(Records from a dataset)
--
Lemma convert_pages_safe s a n : inv s → page_range a n → safe (VmRef.convert_pages a n) s.
Proof using PL.
  intros Hi Hr. unfold VmRef.convert_pages. apply safe_raw_addr; [done|]. intros Hal. pose proof Hi as (hps & gps & Hm).
  destruct Hr as (Hn & Ha & Hb & Hab). pose proof (mi_host _ _ _ Hm) as Hh.
  destruct (convert_spec (FP := own (tracker s) (host_id s) (ram s) hps) (Sys (tracker s) (ram s) (host s)) hps MemType.Ram a n)
    as (r & [t' m' v'] & Hrun & Hp); [apply Hh|done..|].
  assert (Hcall : VmRef.host_pages (VmPagesRef.convert_pages a n) s
    = Returns (map_err EcallError.from r, Machine t' m' v' (guests s) (guests_capacity s))).
  { unfold VmRef.host_pages, with_err, in_host, VmPagesRef.convert_pages. by rewrite Hrun. }
  destruct r as [[]|e]; cycle 1.
  { destruct Hp as [[= -> -> ->] _]. exists (Err (EcallError.from e)), s. split; [|done]. erewrite bind_err by exact Hcall. by destruct s. }
  destruct Hp as (_ & Hconv & Hvm & Hbg). cbn in Hvm. subst v'.
  destruct (converted_kept _ _ _ _ _ _ _ _ Hh (mi_nesting _ _ _ Hm) Hconv Hbg) as (Hv' & HK & Hpg).
  exists (Ok n). eexists. split; [by erewrite bind_ok by exact Hcall|]. exists hps, gps. apply host_step; [done..| |].
  - intros x p' Hx Hp' Ho'. destruct (Hpg x p' Hx Hp') as (p & Hp & Ho & ->). eapply (mi_chain _ _ _ Hm); [done..|]. by rewrite <-Ho.
  - destruct (get_page t' 0) as [p'|] eqn:Hp'; [|done]. destruct (Hpg 0 p' ltac:(by split) Hp') as (p & Hp & _).
    rewrite (mi_zero _ _ _ Hm) in Hp. done.
Qed.

(** ** Fences, regions *)
Lemma vm_inv_tlb t m v ps x : vm_inv t m v ps → vm_inv t m (set_tlb x v) ps.
Proof using PL.
  intros [Hok Hpool Hsz Hmap Hreg]. split; [|done|done|done|done].
  by apply (vm_ok_ext (FP := own t (page_owner_id v) m ps) (Sys t m v)).
Qed.

(** The fence of the IOMMU, if the VM has an IOMMU context, returns. *)
Definition iommu_returns (iommu_fence : option (outcome unit)) : Prop := iommu_fence ≠ Some Panics.
Lemma fence_settled io t m v :
  iommu_returns io → Forall settled (regions v) →
  ∃ r x, VmPagesRef.initiate_fence io (Sys t m v) = Returns (r, Sys t m (set_tlb x v)).
Proof using Type.
  intros Hio Hs. unfold VmPagesRef.initiate_fence, on_tlb. unfold mbind at 1, M_bind at 1. cbn [vm].
  destruct (TlbTracker.increment (tlb_tracker v)) as [[b|e] x]; [|by exists (Err e), x].
  rewrite (bind_ok _ _ _ tt (VmPages.set_vm (set_tlb x v) (Sys t m v))) by by destruct io as [[[]|]|].
  destruct b; [|by exists (Ok tt), x].
  exists (Ok tt), x. unfold VmPagesRef.of_step. by rewrite complete_settled.
Qed.

Lemma initiate_fence_safe s io : inv s → iommu_returns io → safe (VmRef.initiate_fence io) s.
Proof using PL.
  intros Hi Hio. pose proof Hi as (hps & gps & Hm). pose proof (mi_host _ _ _ Hm) as Hh.
  destruct (fence_settled io (tracker s) (ram s) (host s)) as (r & x & Hr); [done|apply Hh|].
  assert (Hcall : VmRef.host_pages (VmPagesRef.initiate_fence io) s
    = Returns (map_err EcallError.from r, Machine (tracker s) (ram s) (set_tlb x (host s)) (guests s) (guests_capacity s))).
  { unfold VmRef.host_pages, with_err, in_host. by rewrite Hr. }
  unfold VmRef.initiate_fence, safe, mbind, M_bind. rewrite Hcall.
  assert (inv (Machine (tracker s) (ram s) (set_tlb x (host s)) (guests s) (guests_capacity s))).
  { exists hps, gps. apply host_step; [done| |by apply vm_inv_tlb|done|done|unfold chain_ok; apply Hm|apply Hm].
    apply kept_own; [by eapply vi_wf|done..]. }
  destruct r; cbn [map_err]; by do 2 eexists.
Qed.

(** A call that works on one guest only. *)
Lemma safe_in_guest {A B} s i g (f : M (sys L) VmPagesError.t A) (b : B) :
  inv s → guests s !! i = Some g →
  (∀ t m ps, vm_inv t m (GuestVm.vm g) ps → ∃ r w, f (Sys t m (GuestVm.vm g)) = Returns (r, Sys t m w) ∧ vm_inv t m w ps ∧
     page_owner_id w = page_owner_id (GuestVm.vm g) ∧ nesting w = nesting (GuestVm.vm g)) →
  safe (VmRef.guest_pages i f;; mret b) s.
Proof using PL.
  intros (hps & gps & Hm) Hg Hf. destruct (guest_has_pool s hps gps i g Hm Hg) as [ps Hps].
  pose proof (calling_start s hps gps i g ps Hm Hg Hps) as Hc. destruct (Hf _ _ _ (ca_vm _ _ _ _ _ _ Hc)) as (r & w & Hr & Hw & Hid & Hn).
  assert (Hi' : inv (at_ s i g (tracker s) (ram s) w)) by (eapply calling_inv, calling_own; done).
  assert (Hcall : VmRef.guest_pages i f s = Returns (map_err EcallError.from r, at_ s i g (tracker s) (ram s) w)).
  { unfold VmRef.guest_pages, with_err. replace s with (set_tracker (tracker s) s) at 1 by (by destruct s). rewrite (at_start s i g Hg).
    by rewrite (in_guest_at s i g Hg _ _ _ _ _ _ _ _ Hr). }
  unfold safe, mbind, M_bind. rewrite Hcall. destruct r; cbn [map_err]; by do 2 eexists.
Qed.

Lemma guest_initiate_fence_safe s io id : inv s → iommu_returns io → safe (VmRef.guest_initiate_fence io id) s.
Proof using PL.
  intros Hi Hio. unfold VmRef.guest_initiate_fence. apply safe_guest_by_id; [done|]. intros i g Hg.
  eapply safe_with_state; [done|done|]. intros v _. eapply safe_in_guest; [done..|]. intros t m ps Hw.
  destruct (fence_settled io t m (GuestVm.vm g)) as (r & x & Hr); [done|apply Hw|]. exists r, (set_tlb x (GuestVm.vm g)).
  split_and!; [done|by apply vm_inv_tlb|done|done].
Qed.

Lemma vm_inv_regions t m v ps l : vm_inv t m v ps → regions_ok l → Forall settled l → vm_inv t m (set_regions l v) ps.
Proof using PL.
  intros [Hok Hpool Hsz Hmap Hreg] Hl Hs. split; [|done..].
  by apply (vm_ok_ext (FP := own t (page_owner_id v) m ps) (Sys t m v)).
Qed.
(** The address of the entry. *)
Definition entry_for_index (self : t) (index : Z) : option Z :=
  if SequentialPages.length_bytes (pages self) / MsiPte.SIZE <=? index then None
  else Some (SequentialPages.addr (pages self) + MsiPte.SIZE * index).

Definition required_table_size (g : ImsicGeometry.t) : Z :=
  Z.max (PageSize.bytes Size4k) (wrap64 (shl64 1 (ImsicGeometry.index_bits g) * MsiPte.SIZE)).

(** The remainder panics when the table size is zero. *)
Definition new (pages : SequentialPages.t) (src dest : ImsicGeometry.t) (owner : PageOwnerId.t)
    : M PageTracker.t IommuError.t t :=
  let table_size := required_table_size src in
  if SequentialPages.length_bytes pages <? table_size then err InsufficientMsiTablePages
  else if negb (SequentialPages.addr pages mod table_size =? 0) then err MisalignedMsiTablePages
  else
    addrs ← of_outcome (iter_from_take (SequentialPages.addr pages) (SequentialPages.count pages));
    tracker ← get;
    if negb (forallb (λ a, PageTracker.is_internal_state_page a owner tracker) addrs) then err UnownedMsiTablePages
    else mret (mk pages src dest owner).

(** The address of the interrupt file [dest], which this VM must own. *)
Definition owned_dest (self : t) (tracker : PageTracker.t) (dest : ImsicLocation.t) : result IommuError.t Z :=
  match ImsicGeometry.location_to_addr (dest_geometry self) dest with
  | None => Err (InvalidImsicLocation dest)
  | Some dest_addr =>
      if negb (PageTracker.is_mapped_page dest_addr (owner self) (MemType.Mmio DeviceMemType.Imsic) tracker)
      then Err (MsiPageNotOwned dest_addr) else Ok dest_addr
  end.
--
Work order - Looking at the data above, report how many of its lines include the word "self". The number alone is the answer.

Answer space - 6